Sayın Bengü ŞONYA, Meriç Erülkü konuk olduğunuz canlı yayına bağlanmak isteyince programcı arkadaşı ‘giderim’ diye uyarmışsınız. Ha keşke kabul etseydiniz insanlar konuşa konuşa anlaşamayacaksa nasıl anlaşacak?

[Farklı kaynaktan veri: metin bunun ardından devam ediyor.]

(* ===== verification/Panel.v ===== *)
(** * Panel authentication: [admincredentials/], [account_store.go],
      [auth_controller.go], [auth_password.go]

    The administrator's document lives in a durable register; [accountStore]
    guards it with a sticky failure, the controller combines it with the session
    store.  The store's methods release their lock during key derivation: each
    such method is modelled as its locked sections ([authenticate_load],
    [authenticate_recheck], [changePassword_load], [changePassword_commit]) and
    as their composition; [panel_step] lets any number of requests interleave
    between the locked sections. *)

From S2P Require Import Prelude GoStrings Base64 Password Sessions Store Register.

Module PanelAuth.
Import PanelSessions.

(** ** The credential document *)
Record Document := mkDocument {
  doc_Version : Z; doc_Revision : Z; doc_Username : string; doc_PasswordHash : string }.
#[export] Instance Document_eq_dec : EqDecision Document. Proof. solve_decision. Defined.

Definition username_char (c : Z) : bool :=
  is_lower c || is_upper c || is_digit c || in_set c "._-".
Definition ValidUsername (name : string) : bool :=
  if (slength name =? 0) || (32 <? slength name) then false else forallb username_char (runes name).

Sayın İsmail DEMİR, arkadaşlarınız size JB İsmail deyince epey kızıyormuşsunuz. Viskileri kasayla alırsanız olacağı buydu. Yine de abartmamakta yarar var değil mi her şeyin fazlası zarar…

Sayın Turgay KONTİ,
seri pastırma üretimi başlamış. Birkaç güne kadar kuruyunca mahalleyi yine o bildik koku saracak diyorlar.Umarız komşuların bir yerleri şişmez…

Sayın Ersin TATAR
, siz sabahları genelde sokaklarda yürür ve sabah sporu yapardınız ama son günlerde vatandaşın tepkisinden dolayı evde yürüme bandını tercih ediyormuşsunuz. Doğru karar.


Günün Fıkrası

Zil sesi

Kasabanın saygın papazı, bir akşam meyhaneye gider.
Yemeğini yerken şarabını da o kalabalık meyhanede yudumlamaktadır.
Saatler sonra tuvaleti gelir ve tuvalete gider. Çıktığında,
meyhanedeki o kalabalık kahkahalarla gülmekte ve birbirlerini dürtüp işaret parmaklarıyla papazı göstererek kahkahalarına devam etmektedirler. Buna anlam veremeyen papaz, meyhaneciyi çağırarak neler olduğunu sorar.
Meyhaneci der ki:
- Papaz efendi bizim tuvalette pisuarın üstünde belden aşağısı bir kağıda kapanmış, üstü çırılçıplak bir kadın resmi vardır, zaten görmüşsünüzdür.
- Eeee, der papaz.
Meyhaneci:
- İşte o kağıdı kaldırınca bizim bu tarafta bütün ziller çalar da ondan gülüyorlar.”